#### Work required:
From the line that contains "GrpcRebac.v" to the last line of the records below, copy everything exactly, both ends included.

#### Data listing:

(** ** Sessions that no bucket mentions *)

Lemma sweep_keeps_unfiled now m sID :
  unfiled sID m →
  sessions (sweep now m) !! sID = sessions m !! sID ∧
  sessionExpirations (sweep now m) !! sID = sessionExpirations m !! sID ∧
  unfiled sID (sweep now m).
Proof.
  intros Hun.
  assert (sID ∉ collectExpired now m) as Hout.
  { rewrite elem_of_collectExpired. intros [Hin _]. by eapply Hun. }
  unfold sweep.
  rewrite deleteExpired_sessions, deleteExpired_expirations.
  rewrite !decide_False by done. split_and!; [done|done|].
  intros key. unfold bucket. rewrite deleteExpired_checks.
  destruct (decide (key = Itoa (Time_Second now))) as [->|Hne].
  - rewrite lookup_delete_eq. apply not_elem_of_nil.
  - rewrite lookup_delete_ne by done. apply Hun.
Qed.

(** Once the bucket that named a session is gone, no later tick, at
    whatever instant, removes the session. *)
Lemma sweeps_keep_unfiled (ticks : list Z) m sID :
  unfiled sID m →
  sessions (sweeps ticks m) !! sID = sessions m !! sID ∧
  sessionExpirations (sweeps ticks m) !! sID = sessionExpirations m !! sID.
Proof.
  revert m. induction ticks as [|now ticks IH]; intros m Hun; [done|].
  unfold sweeps in *. cbn [foldl].
  destruct (sweep_keeps_unfiled now m sID Hun) as (Hs & He & Hun').
  destruct (IH _ Hun') as [-> ->]. by rewrite Hs, He.
Qed.

(** A sweep that runs its two critical sections back to back deletes
    no session whose index entry is now + 10 ms or later. *)
Lemma sweep_keeps_unexpired now m sID exp :
  sessionExpirations m !! sID = Some exp →
  now + 10 * Millisecond <= exp →
  sessions (sweep now m) !! sID = sessions m !! sID ∧
  sessionExpirations (sweep now m) !! sID = Some exp.
Proof.
  intros Hexp Hle.
  assert (sID ∉ collectExpired now m) as Hout.
  { rewrite elem_of_collectExpired. intros (_ & exp' & Hexp' & Hlt).
    rewrite Hexp in Hexp'. simplify_eq. lia. }
  unfold sweep.
  rewrite deleteExpired_sessions, deleteExpired_expirations.
  by rewrite !decide_False.
Qed.

End StoreFacts.

(** ** Instances *)

Lemma UpdateSessionData_replaces_and_renews_witness :
  is_Some (sessions after_create !! "s1"%string) ∧
  fst (UpdateSessionData "s1" {[ "k"%string := "v"%string ]}
         race_tick after_create) = None.
Proof.
  assert (is_Some (sessions after_create !! "s1"%string)) as Hin
    by (vm_compute; eexists; reflexivity).
  split; [exact Hin|].
  exact (proj1 (UpdateSessionData_replaces_and_renews
                  "s1" {[ "k"%string := "v"%string ]}
                  race_tick after_create Hin)).
Defined.
(* ===== verification/_CoqProject ===== *)
-Q . S2P
Prelude.v
Model.v
Ports.v
MemState.v
MemGraph.v
MemGroups.v
MemSessions.v
MemTokens.v
MemAccounts.v
MemGrants.v
MemAudited.v
MemPorts.v
TokenSvc.v
PermissionSvc.v
DeviceSvc.v
LoginSvc.v
Status.v
RateLimit.v
GrpcAuth.v
GrpcRebac.v
SqlRows.v
SqlBase.v
SqlAuthz.v
SqlAccounts.v
SqlGroups.v
SqlGrants.v
SqlTokens.v
SqlSessions.v
SqlAudited.v
SqlStore.v
Files.v
Rs256.v
HttpBase.v
HttpSession.v
HttpTokens.v
HttpLogin.v
AdminBase.v
AdminPages.v
HttpServer.v
Config.v
IdpRegistry.v
Oidc.v
ServiceGraph.v
AuthCtl.v
Probe.v
MemTrace.v
ModelFacts.v
Demo.v
Rs256Facts.v
OidcFacts.v
AuthzFacts.v
SqlTuples.v
SqlAuthzFacts.v
SqlKeep.v
SqlSessionFacts.v
SqlSchema.v
SqlTyped.v
SqlReach.v
SqlLoginFacts.v
SqlEvidence.v
SqlResourceFacts.v
SqlAtomic.v
KeyFacts.v
TraceFacts.v
GraphFacts.v
AuditFacts.v
TokenFacts.v
SqlBearer.v
DeviceFacts.v
LoginFacts.v
InboundFacts.v
HttpMoves.v
HttpSqlite.v
HttpDemo.v
HttpText.v
HttpGuards.v
ServerFacts.v
AdminFacts.v
CtlFacts.v
ProbeFacts.v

#### Reply:
GrpcRebac.v
SqlRows.v
SqlBase.v
SqlAuthz.v
SqlAccounts.v
SqlGroups.v
SqlGrants.v
SqlTokens.v
SqlSessions.v
SqlAudited.v
SqlStore.v
Files.v
Rs256.v
HttpBase.v
HttpSession.v
HttpTokens.v
HttpLogin.v
AdminBase.v
AdminPages.v
HttpServer.v
Config.v
IdpRegistry.v
Oidc.v
ServiceGraph.v
AuthCtl.v
Probe.v
MemTrace.v
ModelFacts.v
Demo.v
Rs256Facts.v
OidcFacts.v
AuthzFacts.v
SqlTuples.v
SqlAuthzFacts.v
SqlKeep.v
SqlSessionFacts.v
SqlSchema.v
SqlTyped.v
SqlReach.v
SqlLoginFacts.v
SqlEvidence.v
SqlResourceFacts.v
SqlAtomic.v
KeyFacts.v
TraceFacts.v
GraphFacts.v
AuditFacts.v
TokenFacts.v
SqlBearer.v
DeviceFacts.v
LoginFacts.v
InboundFacts.v
HttpMoves.v
HttpSqlite.v
HttpDemo.v
HttpText.v
HttpGuards.v
ServerFacts.v
AdminFacts.v
CtlFacts.v
ProbeFacts.v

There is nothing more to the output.